In a talkback after the performance, the artistic director of FPA, Max McLean, fielded questions biographical and theological. Audience members wanted to know how closely the story onstage tracked with Lewis’s life and where liberties were taken. One person asked why Lewis’s friend J.R.R. Tolkien hadn’t made an appearance in the play. Another inquired if Joy, as a former Communist and Christian convert, had encountered the Catholic social activist Dorothy Day in New York.

McLean offered answers where he could and signposts where he couldn’t, pointing us, for instance, to the recent biography of Joy (titled Joy) by Abigail Santamaria. One audience member was confused by Lewis’s grief and sense of profound loss after Joy’s death. Shouldn’t Lewis, a Christian, expect Joy’s soul to stay near him, “didn’t he believe in angels on your shoulders?”

My wife, who had come to play after teaching catechism class, raised her hand to offer a gentle response to this gentlemen’s theological confusion.

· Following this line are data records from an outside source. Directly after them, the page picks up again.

(* ===== verification/_CoqProject ===== *)
-Q . S2P
Prelude.v
Types.v
TcpState.v
Mem.v
Headers.v
Dpdk.v
Dlist.v
Session.v
SessionInv.v
SessionSpec.v
SessionThms.v
SessionProps.v
Checksum.v
ChecksumThms.v
Parser.v
ParserThms.v
Forward.v
ForwardThms.v
ForwardProps.v
Steering.v
Scheduler.v
SchedulerThms.v
MaglevThms.v
SchedulerProps.v
Config.v
Snapshot.v
SnapshotThms.v
ManagerThms.v
ManagerProps.v
Neigh.v
NeighProps.v
Context.v
SessionView.v
Processor.v
ProcessorInv.v
ProcessorThms.v
ProcessorNew.v
ProcessorHandlers.v
LocalThms.v
ProcessorMain.v
ProcessorStart.v
ProcessorProps.v
Worker.v
ProcessorFrame.v
WorkerThms.v
WorkerProps.v
Receiver.v
ReceiverProps.v
HealthCheck.v
Master.v
HealthThms.v
MasterThms.v
HealthProps.v
Text.v
Print.v
ConfigText.v
ConfigProps.v
Control.v
ControlProps.v
Stdio.v
Logger.v
LoggerThms.v
LoggerSteps.v
LoggerRotate.v
LoggerStream.v
LoggerProps.v
Port.v
PortProps.v
Main.v
MainProps.v
Double.v
Report.v
ReportThms.v
ReportNames.v
ReportProps.v
ControlIo.v
ControlIoProps.v
Shutdown.v
RsEpoll.v
RsUring.v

Angels and humans are separate orders of being, she explained, and Christians see death as a real separation—though, we pray, a temporary one.

The Bible says we are not to mourn like those who have no hope. And yet we shouldn’t be like the complacent clergyman in Shadowlands, who tries to bully Lewis into cheerfulness right after Joy’s funeral.

Even for Christians, there’s a mourning that’s healthy and necessary—a way of sorrows that brings us closer to Christ. The play’s title is drawn from the final chapter of the final Narnia book, “Farewell to Shadowlands.” It’s easy to read that neologism, “Shadowlands,” as a Platonic claim: our life here is but an illusion compared to the really Real. But it should also, and more emphatically, make us think of the valley of the shadow of death, and the songs of exile we Christians sing within this vale of tears. Our fallen world and the pain and loss it holds are real, but we have a homeland elsewhere.

We’re bound for Canaan, bound for other worlds.

In the end, the play’s most affecting line both points towards this reality and positions Joy as an archetypical reader of C. S. Lewis. As Joy lies dying, she confesses Lewis first won her heart from afar with his Narnia books. “I love your other worlds,” she says. She’s giving words here to many a child brought up with Lewis’s tales. I love his other worlds too.

But even for someone steeped in Lewis’s writing from a young age, seeing his life and love dramatized this way adds a new dimension to one’s understanding of the man.

I tend to think of Lewis as a comforting but abstract voice of teacherly authority. Perhaps I project onto him David Suchet’s Aslan voice from the Focus on the Family audiobooks versions of the Chronicles of Narnia. He became much more concrete here as a fallible fellow man wrestling with joy and grief. I left the theater praying for him (and Joy) to come to share in God’s heavenly kingdom.

It reminded me of something written by a friend of Lewis’s, another man of faith facing the death of his wife. Sheldon Vanauken, in his memoir A Severe Mercy, writes about coming to see his wife Davy as a whole in the aftermath of her early death.

He says, “Immediately after Davy’s death I had experienced the amazing phenomenon […] of the flowing back to me of all the Davys of all the years, the whole Davy, the eternal Davy, even as we hold all the David Copperfields when we have closed the book.”

Vanauken feels this is a glimpse of what temporal creatures look like from eternity, a God’s-eye-view of the soul. Any worthwhile biographical drama should give the viewer a similar sense of looking at the subject and glimpsing their wholeness—if only to stoke our longing for eternity and our resolve to journey out of the shadowlands, for the love of other worlds.